While thousands of other Negroes boycotted Montgomery city lines in protest, Mrs. Rosa Parks was fined $14 in Police Court today for having disregarded last Thursday a driver's order to move to the rear of a bus. Negro passengers ride in the rear of buses here, white passengers in front under a municipal segregation ordinance.

An emotional crowd of Negroes, estimated by the police at 5,000, roared approval tonight at a meeting to continue the boycott.

Spokesmen said the boycott would continue until people who rode buses were no longer "intimidated, embarrassed and coerced." They said a "delegation of citizens" was ready to help city and bus line officials develop a program that would be "satisfactory and equitable."

Mrs. Parks appealed her fine and was released under $100 bond signed by an attorney, Fred Gray, and a former state president of the National Association for the Advancement of Colored People, E.D. Nixon.

Mr. Gray and Charles Lanford, another Negro lawyer representing the 42-year-old department store seamstress, refused to say whether they planned to attack the constitutionality of segregation laws affecting public transportation.

The Supreme Court in Washington already has before it a test case against segregation on buses operating in Columbia, S.C. The United States Court of Appeals in Richmond, Va., has ruled in this case that segregation must be ended. If the Supreme Court sustains the decision, the effect will be to outlaw segregation in all states and cities.

Mrs. Parks was charged first with violating a city ordinance that gives bus drivers police powers to enforce racial segregation.

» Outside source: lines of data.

(** * tinker: the turn orchestration engine, embedded in Rocq

    A shallow embedding of the parts of [agent/agent.go],
    [inference/inference.go], [inference/anthropic.go],
    [inference/gemini.go] and [server/data/conversation.go] that the
    testable properties of the design document talk about, with the
    answer handling of the Gemini client and the path parsers of
    [server/server.go].

    Conventions.
    - A Go [string] is a sequence of bytes: Rocq's [string] (a list of
      8-bit [ascii]); [len(s)] is [String.length s].
    - A Go [int] is a [Z]; every integer below is a length or a small
      constant, far from the 64-bit bounds, so no wrap-around occurs.
    - A Go [error] is represented by its [Error()] text.
    - A run-time panic (nil dereference, index or slice out of range) is
      an explicit outcome, never silently skipped.
    - [*message.Message] values are modelled by value; every message the
      orchestrator appends is allocated on the spot ([&message.Message{..}]
      in [Agent.Run], [toGenericMessage] and [runInferenceSnapshot] in the
      provider clients), so no two list entries alias. *)

From Stdlib Require Import ZArith Ascii.
From Stdlib Require String.
From stdpp Require Import base tactics option list strings gmap.

Local Open Scope Z_scope.

(** ** Go run-time outcomes *)

(** The outcome of evaluating a Go expression that may panic. *)
Inductive go (A : Type) : Type :=
| Done (a : A)
| Panic.
Arguments Done {A} a.
Arguments Panic {A}.

Definition go_bind {A B : Type} (x : go A) (k : A → go B) : go B :=
  match x with
  | Done a => k a
  | Panic => Panic
  end.

Declare Scope go_scope.
Delimit Scope go_scope with go.
Notation "'let!' x ':=' e 'in' k" := (go_bind e (fun x => k))
  (at level 10, x name, e at level 100, k at level 200,
   format "'[' 'let!'  x  ':='  e  'in' ']' '/' k") : go_scope.
Local Open Scope go_scope.

(** ** Byte strings *)

Module GoString.

(** [len(s)] *)
Definition len (s : string) : Z := Z.of_nat (String.length s).

(** The first [n] bytes, and what follows them. *)
Fixpoint prefix_bytes (n : nat) (s : string) : string :=
  match n, s with
  | S n', String c s' => String c (prefix_bytes n' s')
  | _, _ => EmptyString
  end.

Fixpoint suffix_from (n : nat) (s : string) : string :=
  match n, s with
  | S n', String _ s' => suffix_from n' s'
  | _, _ => s
  end.

(** [s[:hi]]: panics unless [0 <= hi <= len(s)]. *)
Definition slice_to (s : string) (hi : Z) : go string :=
  if bool_decide (0 ≤ hi ∧ hi ≤ len s) then Done (prefix_bytes (Z.to_nat hi) s) else Panic.

(** [s[lo:]]: panics unless [0 <= lo <= len(s)]. *)
Definition slice_from (s : string) (lo : Z) : go string :=
  if bool_decide (0 ≤ lo ∧ lo ≤ len s) then Done (suffix_from (Z.to_nat lo) s) else Panic.

(** [strings.ToLower] on ASCII text (error texts of this program are ASCII). *)
Definition lower_byte (c : ascii) : ascii :=
  let n := nat_of_ascii c in
  if bool_decide (65 ≤ n ≤ 90)%nat then ascii_of_nat (n + 32) else c.

Fixpoint ToLower (s : string) : string :=
  match s with
  | EmptyString => EmptyString
  | String c s' => String (lower_byte c) (ToLower s')
  end.

(** [strings.Contains(s, sub)] *)
Fixpoint Contains (s sub : string) : bool :=
  String.prefix sub s ||
  match s with
  | EmptyString => false
  | String _ s' => Contains s' sub
  end.
(** What the contest loop makes of a line: it passes over the line, or it
    stops at it, with the number [int] reads or with the exception [int]
    raises; at the end of the input it stops with [EOFError]. *)
Definition passes_over (python : Interpreter) (cids : list Z) (line : string) : bool :=
  negb (isdigit python line) ||
  match line_int python line with
  | Ok n => negb (bool_decide (n ∈ cids))
  | Raise _ => false
  end.

Definition selected (python : Interpreter) (line : option string) : outcome Z :=
  match line with
  | Some l =>
      match line_int python l with
      | Ok n => Done n
      | Raise e => Fault (Python e)
      end
  | None => Fault EOFError
  end.

(** The line is the decimal text, leading zeros allowed, of one of the
    ids. *)
Definition names_one_of (cids : list Z) (line : string) : bool :=
  negb (String.eqb line "") && all_digits line &&
  match py_int line with
  | Ok n => bool_decide (n ∈ cids)
  | Raise _ => false
  end.

(** What the two-factor loop gives for the first line it takes, or at the
    end of the input. *)
Definition entered (lines : option string) : outcome string :=
  match lines with
  | Some l => Done l
  | None => Fault EOFError
  end.
Lemma http_path_head (r : string) :
  starts_with_or_empty (eqc "/") (http_path r) = true.
Proof.
  eapply head_prefix; [apply http_path_prefix|].
  pose proof (span_snd_head is_netloc_delim (remove_chars is_unsafe r)) as Hd.
  pose proof (split1_fst_prefix "#" (span is_netloc_delim (remove_chars is_unsafe r)).2) as P1.
  pose proof (split1_fst_clean "#" (span is_netloc_delim (remove_chars is_unsafe r)).2) as C1.
  set (u := (split1 "#" _).1) in *.
  pose proof (split1_fst_prefix "?" u) as P2.
  pose proof (split1_fst_clean "?" u) as C2.
  set (v := (split1 "?" u).1) in *.
  pose proof (head_prefix _ _ _ (is_prefix_trans _ _ _ P2 P1) Hd) as Hv.
  pose proof (all_chars_prefix _ _ _ P2 C1) as C1'.
  destruct v as [|a v]; [done|]. simpl in *.
  apply andb_true_iff in C1' as [Ha1 _]. apply andb_true_iff in C2 as [Ha2 _].
  unfold is_netloc_delim in Hv. unfold not_char in *.
  destruct (eqc a "/") eqn:E; [apply eqc_true in E as ->; done|].
  destruct (eqc a "?") eqn:E2; [apply eqc_true in E2 as ->; done|].
  destruct (eqc a "#") eqn:E3; [apply eqc_true in E3 as ->; done|]. done.
Qed.

Lemma http_path_safe (r : string) :
  all_chars (fun a => negb (is_unsafe a)) (http_path r) = true.
Proof.
  eapply all_chars_prefix; [apply http_path_prefix|].
  eapply all_chars_prefix; [apply split1_fst_prefix|].
  eapply all_chars_prefix; [apply split1_fst_prefix|].
  apply all_chars_span_snd, remove_chars_clean.
Qed.

Lemma http_authority_safe (r : string) :
  all_chars (fun a => negb (is_unsafe a)) (http_authority r) = true.
Proof.
  eapply all_chars_prefix; [apply span_fst_prefix|]. apply remove_chars_clean.
Qed.

Lemma http_authority_no_delim (r : string) :
  all_chars (fun a => negb (is_netloc_delim a)) (http_authority r) = true.
Proof. apply span_fst_all. Qed.

Lemma strip_www_all q (s : string) :
  all_chars q s = true → all_chars q (strip_www s) = true.
Proof.
  unfold strip_www. destruct (startswith "www." s); [apply all_chars_drop|done].
Qed.

Lemma has_char_strip_www c (s : string) :
  has_char c "www." = false → has_char c (strip_www s) = has_char c s.
Proof.
  intros Hc. unfold strip_www. destruct (startswith "www." s) eqn:Hw; [|done].
  apply startswith_app in Hw as [t ->].
  change (drop 4 ("www." +:+ t)) with t.
  by rewrite has_char_app, Hc.
Qed.

Lemma unbalanced_host (n : string) :
  unbalanced_brackets (strip_www (lower n)) = unbalanced_brackets n.
Proof.
  unfold unbalanced_brackets.
  rewrite !has_char_strip_www by done.
  rewrite (has_char_lower "[") by apply eqc_lower_open.
  by rewrite (has_char_lower "]") by apply eqc_lower_close.
Qed.

Lemma strip_www_lower_fixed (n : string) :
  startswith "www." (strip_www (lower n)) = false →
  strip_www (lower (strip_www (lower n))) = strip_www (lower n).
Proof.
  intros Hw.
  assert (lower (strip_www (lower n)) = strip_www (lower n)) as ->.
  { unfold strip_www. destruct (startswith "www." (lower n)).
    - by rewrite lower_drop, lower_idem.
    - apply lower_idem. }
  unfold strip_www at 1. by rewrite Hw.
Qed.

Lemma all_not_has c (s : string) :
  all_chars (not_char c) s = true → has_char c s = false.
Proof.
  intros H. rewrite has_char_all. apply negb_false_iff.
  eapply all_chars_impl; [|exact H]. intros a. unfold not_char.
  intros Ha%negb_true_iff%eqc_false. apply negb_true_iff, eqc_false. congruence.
Qed.

(** A key is parsed back into the host and path it was built from. *)
Lemma http_key_again (sch r k : string) :
  http_key sch r = Ok k →
  has_char ";" k = false →
  startswith "www." (drop (String.length sch + 3) k) = false →
  http_key sch (drop (String.length sch + 3) k) = Ok k.
Proof.
  unfold http_key at 1.
  destruct (unbalanced_brackets (http_authority r)) eqn:Hb; [done|].
  intros [= <-].
  set (h := strip_www (lower (http_authority r))).
  set (p := rstrip (eqc "/") (http_path r)).
  assert (drop (String.length sch + 3) (sch +:+ "://" +:+ h +:+ p) = h +:+ p) as ->.
  { clear. induction sch as [|a sch IH]; [done|]. by rewrite app_String. }
  intros Hsemi Hwww.
  assert (is_prefix p (http_path r)) as Pp by apply rstrip_prefix.
  assert (all_chars (fun a => negb (is_unsafe a)) (h +:+ p) = true) as Hsafe.
  { rewrite all_chars_app. apply andb_true_iff. split.
    - apply strip_www_all. rewrite all_chars_lower.
      + apply http_authority_safe.
      + intros a. by rewrite is_unsafe_lower.
    - eapply all_chars_prefix; [exact Pp|]. apply http_path_safe. }
  assert (span is_netloc_delim (h +:+ p) = (h, p)) as Hspan.
  { apply span_all_app.
    - apply strip_www_all. rewrite all_chars_lower.
      + apply http_authority_no_delim.
      + intros a. by rewrite is_netloc_delim_lower.
    - pose proof (head_prefix _ _ _ Pp (http_path_head r)) as Hh.
      destruct p as [|a p']; [done|]. simpl in *.
      apply eqc_true in Hh as <-. done. }
  assert (has_char "#" p = false) as Hf.
  { apply all_not_has. eapply all_chars_prefix; [exact Pp|].
    apply http_path_no_fragment. }
  assert (has_char "?" p = false) as Hq.
  { apply all_not_has. eapply all_chars_prefix; [exact Pp|].
    apply http_path_no_query. }
  assert (has_char ";" p = false) as Hs.
  { rewrite !has_char_app in Hsemi.
    repeat (apply orb_false_iff in Hsemi as [? Hsemi]). done. }
  unfold http_key, http_authority, http_path.
  rewrite (remove_chars_id _ _ Hsafe), Hspan. simpl.
  rewrite (split1_absent _ _ Hf). simpl. rewrite (split1_absent _ _ Hq). simpl.
  rewrite Hs. subst h. rewrite unbalanced_host, Hb.
  rewrite strip_www_lower_fixed.
  - subst p. by rewrite rstrip_idem.
  - destruct (startswith "www." (strip_www (lower (http_authority r)))) eqn:Hw; [|done].
    rewrite <- Hwww. symmetry. eapply startswith_prefix; [|exact Hw].
    by eexists.
Qed.

End KeyStable.

(** *** Keys with an explicit scheme *)

Lemma http_key_form (sch r k : string) :
  http_key sch r = Ok k → ∃ x, k = sch +:+ "://" +:+ x.
Proof.
  unfold http_key. destruct (unbalanced_brackets _); [done|].
  intros [= <-]. eexists. reflexivity.
Qed.

Lemma drop_scheme (sch x : string) :
  drop (String.length sch + 3) (sch +:+ "://" +:+ x) = x.
Proof. induction sch as [|a sch IH]; [done|]. by rewrite app_String. Qed.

But at the request of City Attorney Eugene Loe, the warrant was amended to a charge of violation of a similar state law. The state statute authorizes bus companies to provide and enforce separate facilities for whites and Negroes. Violation is punishable by a maximum fine of $500.

Other Negroes by the thousands, meanwhile, found other means of transportation or stayed home today in an organized boycott of City Lines Buses, operated by a subsidiary of National City Lines at Chicago.

The manager, J.H. Bagley, estimated that "80 or maybe 90 percent" of the Negroes who normally used the buses had joined the boycott. He said "several thousand" Negroes rode the buses on a normal day.